Summarise concept id counts • OmopSketch

Introduction

In this vignette, we will explore the OmopSketch functions designed to summarise concept use in clinical OMOP tables. Specifically, there are two key functions:

summariseConceptIdCounts(): counts standard concept IDs and their associated source concept IDs in one or more clinical tables.
tableConceptIdCounts(): displays concept count results in a formatted table.

Create a mock cdm

Let’s see an example of these functions. To start with, we will load essential packages and create a mock CDM using the R package omock.

library(OmopSketch)
library(dplyr)
#> 
#> Attaching package: 'dplyr'
#> The following objects are masked from 'package:stats':
#> 
#>     filter, lag
#> The following objects are masked from 'package:base':
#> 
#>     intersect, setdiff, setequal, union
library(omock)

cdm <- mockCdmFromDataset(datasetName = "GiBleed", source = "duckdb")
#> ℹ Loading bundled GiBleed tables from package data.
#> ℹ Adding drug_strength table.
#> ℹ Creating local <cdm_reference> object.
#> ℹ Inserting <cdm_reference> into duckdb.

cdm
#> 
#> ── # OMOP CDM reference (duckdb) of GiBleed ────────────────────────────────────
#> • omop tables: care_site, cdm_source, concept, concept_ancestor, concept_class,
#> concept_relationship, concept_synonym, condition_era, condition_occurrence,
#> cost, death, device_exposure, domain, dose_era, drug_era, drug_exposure,
#> drug_strength, fact_relationship, location, measurement, metadata, note,
#> note_nlp, observation, observation_period, payer_plan_period, person,
#> procedure_occurrence, provider, relationship, source_to_concept_map, specimen,
#> visit_detail, visit_occurrence, vocabulary
#> • cohort tables: -
#> • achilles tables: -
#> • other tables: -

Summarise concept level counts

We now use the summariseConceptIdCounts() function from the OmopSketch package to retrieve counts for each standard concept ID and name, together with the associated source concept ID, source concept name, standard vocabulary, and source vocabulary.

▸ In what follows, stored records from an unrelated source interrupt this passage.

(** C6, as the code has it. [safes] and [mines] are lists and [mark_safe],
    [mark_mine] append to them: a second call with the same cell appends the
    cell once more and changes nothing else, so the agent after two calls has
    the members of [safes] (of [mines]), and every other field, of the agent
    after one. *)
Theorem mark_twice_same_members (st : MinesweeperAI.t) (c : Cell) :
  let once := MinesweeperAI.mark_safe st c in
  let twice := MinesweeperAI.mark_safe once c in
  let once' := MinesweeperAI.mark_mine st c in
  let twice' := MinesweeperAI.mark_mine once' c in
  (twice = MinesweeperAI.mk
             (MinesweeperAI.height once) (MinesweeperAI.width once)
             (MinesweeperAI.moves_made once) (MinesweeperAI.mines once)
             (MinesweeperAI.safes once ++ [c]) (MinesweeperAI.knowledge once)
   ∧ ∀ x, x ∈ MinesweeperAI.safes twice ↔ x ∈ MinesweeperAI.safes once)
  ∧ (twice' = MinesweeperAI.mk
                (MinesweeperAI.height once') (MinesweeperAI.width once')
                (MinesweeperAI.moves_made once')
                (MinesweeperAI.mines once' ++ [c])
                (MinesweeperAI.safes once') (MinesweeperAI.knowledge once')
     ∧ ∀ x, x ∈ MinesweeperAI.mines twice' ↔ x ∈ MinesweeperAI.mines once').
Proof.
  simpl. unfold MinesweeperAI.mark_safe, MinesweeperAI.mark_mine; simpl.
  split; (split; [f_equal | intros x; set_solver]).
  - rewrite <- list_fmap_compose. apply list_fmap_ext. intros _ s _. simpl.
    apply mark_safe_twice.
  - rewrite <- list_fmap_compose. apply list_fmap_ext. intros _ s _. simpl.
    apply mark_mine_twice.
Qed.

(** C6 as stated fails: on a fresh agent, two calls of [mark_safe((0,0))]
    leave [safes = [(0,0), (0,0)]], one call leaves [safes = [(0,0)]]. *)
Lemma mark_safe_twice_differs :
  MinesweeperAI.mark_safe
    (MinesweeperAI.mark_safe (MinesweeperAI.init 8 8) (0, 0)) (0, 0)
  ≠ MinesweeperAI.mark_safe (MinesweeperAI.init 8 8) (0, 0).
Proof. intros H. apply (f_equal MinesweeperAI.safes) in H. discriminate H. Qed.

Lemma mark_mine_twice_differs :
  MinesweeperAI.mark_mine
    (MinesweeperAI.mark_mine (MinesweeperAI.init 8 8) (0, 0)) (0, 0)
  ≠ MinesweeperAI.mark_mine (MinesweeperAI.init 8 8) (0, 0).
Proof. intros H. apply (f_equal MinesweeperAI.mines) in H. discriminate H. Qed.

(** C8. A cell returned by [make_safe_move] is in [safes], not in
    [moves_made] and not in [mines]; the call leaves the agent as it was, and
    a second call on it returns the same result. *)
Theorem make_safe_move_sound (st : MinesweeperAI.t) :
  (∀ c, (MinesweeperAI.make_safe_move st).1 = Some c →
        c ∈ MinesweeperAI.safes st
        ∧ (c ∉ MinesweeperAI.moves_made st)
        ∧ (c ∉ MinesweeperAI.mines st))
  ∧ (MinesweeperAI.make_safe_move st).2 = st
  ∧ (MinesweeperAI.make_safe_move (MinesweeperAI.make_safe_move st).2).1
    = (MinesweeperAI.make_safe_move st).1.
Proof.
  split; [| done]. intros c. apply make_safe_move_Some.
Qed.

(** C10. [make_safe_move] returns [None] exactly when every cell of [safes]
    is in [moves_made] or in [mines]. The agent's [mark_safe] and [mark_mine]
    leave [moves_made] alone and keep the sentences of [knowledge] in place,
    one for one: each keeps a subset of its cells, and [mark_safe] keeps each
    count. *)
Theorem move_and_mark_frame (st : MinesweeperAI.t) (c : Cell) :
  ((MinesweeperAI.make_safe_move st).1 = None ↔
   ∀ x, x ∈ MinesweeperAI.safes st →
        x ∈ MinesweeperAI.moves_made st ∨ x ∈ MinesweeperAI.mines st)
  ∧ MinesweeperAI.moves_made (MinesweeperAI.mark_safe st c)
    = MinesweeperAI.moves_made st
  ∧ MinesweeperAI.moves_made (MinesweeperAI.mark_mine st c)
    = MinesweeperAI.moves_made st
  ∧ length (MinesweeperAI.knowledge (MinesweeperAI.mark_safe st c))
    = length (MinesweeperAI.knowledge st)
  ∧ length (MinesweeperAI.knowledge (MinesweeperAI.mark_mine st c))
    = length (MinesweeperAI.knowledge st)
  ∧ Forall2 (λ s s', Sentence.cells s' ⊆ Sentence.cells s
                     ∧ Sentence.count s' = Sentence.count s)
            (MinesweeperAI.knowledge st)
            (MinesweeperAI.knowledge (MinesweeperAI.mark_safe st c))
  ∧ Forall2 (λ s s', Sentence.cells s' ⊆ Sentence.cells s)
            (MinesweeperAI.knowledge st)
            (MinesweeperAI.knowledge (MinesweeperAI.mark_mine st c)).
Proof.
  split_and!; simpl; try done.
  - apply make_safe_move_None.
  - by rewrite length_fmap.
  - by rewrite length_fmap.
  - apply marks_shrink_safe.
  - eapply Forall2_impl; [apply marks_shrink_mine |]. by intros s s' [? _].
Qed.

(** ** Random moves (lines 248-256) *)

Section RandomMove.

Import MinesweeperAI.
Variables (draws : nat → Cell) (st : MinesweeperAI.t).

Lemma attempts_S n :
  attempts draws st (S n) = random_step st draws (attempts draws st n) (Z.of_nat n).
Proof.
  unfold attempts. rewrite seq_S, fmap_app, foldl_app. simpl.
  by rewrite Z.add_0_l.
Qed.

Lemma make_random_move_attempts :
  (make_random_move draws st).1 = attempts draws st 500.
Proof. reflexivity. Qed.

Lemma attempts_Some n c :
  attempts draws st n = Ret (Some c) → (c ∉ mines st) ∧ (c ∉ moves_made st).
Proof.
  induction n as [| n IH]; [discriminate |].
  rewrite attempts_S. unfold random_step.
  destruct (attempts draws st n) as [[c' |] | e]; simpl.
  - intros [= ->]. by apply IH.
  - rewrite Nat2Z.id.
    destruct (bool_decide (0 < height st) && bool_decide (0 < width st));
      [| discriminate].
    destruct (bool_decide_reflect (draws n ∉ mines st)); simpl;
      [| discriminate].
    destruct (bool_decide_reflect (draws n ∉ moves_made st)); simpl;
      [| discriminate].
    by intros [= <-].
  - discriminate.
Qed.

Lemma attempts_None n :
  attempts draws st n = Ret None →
  ∀ i, (i < n)%nat → draws i ∈ mines st ∨ draws i ∈ moves_made st.
Proof.
  induction n as [| n IH]; [intros _ i; lia |].
  rewrite attempts_S. unfold random_step.
  destruct (attempts draws st n) as [[c' |] | e]; simpl; [discriminate | | discriminate].
  rewrite Nat2Z.id.
  destruct (bool_decide (0 < height st) && bool_decide (0 < width st));
    [| discriminate].
  intros H i Hi.
  destruct (decide (i = n)) as [-> | Hne]; [| apply IH; [done | lia]].
  destruct (decide (draws n ∈ mines st)); [by left |].
  destruct (decide (draws n ∈ moves_made st)); [by right |].
  by rewrite !bool_decide_eq_true_2 in H.
Qed.

(** On a board without rows or without columns the first sample raises. *)
Lemma attempts_empty_board n :
  ¬ (0 < height st ∧ 0 < width st) → attempts draws st (S n) = Raise ValueError.
Proof.
  intros Hb. induction n as [| n IH].
  - rewrite attempts_S. unfold attempts, random_step; simpl.
    destruct (bool_decide_reflect (0 < height st)); simpl; [| done].
    destruct (bool_decide_reflect (0 < width st)); simpl; [tauto | done].
  - rewrite attempts_S, IH. done.
Qed.

End RandomMove.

summariseConceptIdCounts(cdm = cdm, omopTableName = "drug_exposure") |>
  select(group_level, variable_name, variable_level, estimate_name, estimate_value, additional_name, additional_level) |>
  glimpse()
#> Rows: 113
#> Columns: 7
#> $ group_level      <chr> "drug_exposure", "drug_exposure", "drug_exposure", "d…
#> $ variable_name    <chr> "Aspirin 81 MG Oral Tablet", "hepatitis A vaccine, ad…
#> $ variable_level   <chr> "19059056", "40213296", "40213227", "40173590", "1912…
#> $ estimate_name    <chr> "count_records", "count_records", "count_records", "c…
#> $ estimate_value   <chr> "4380", "3211", "7430", "129", "1056", "1719", "306",…
#> $ additional_name  <chr> "source_concept_id &&& source_concept_name &&& standa…
#> $ additional_level <chr> "19059056 &&& Aspirin 81 MG Oral Tablet &&& RxNorm &&…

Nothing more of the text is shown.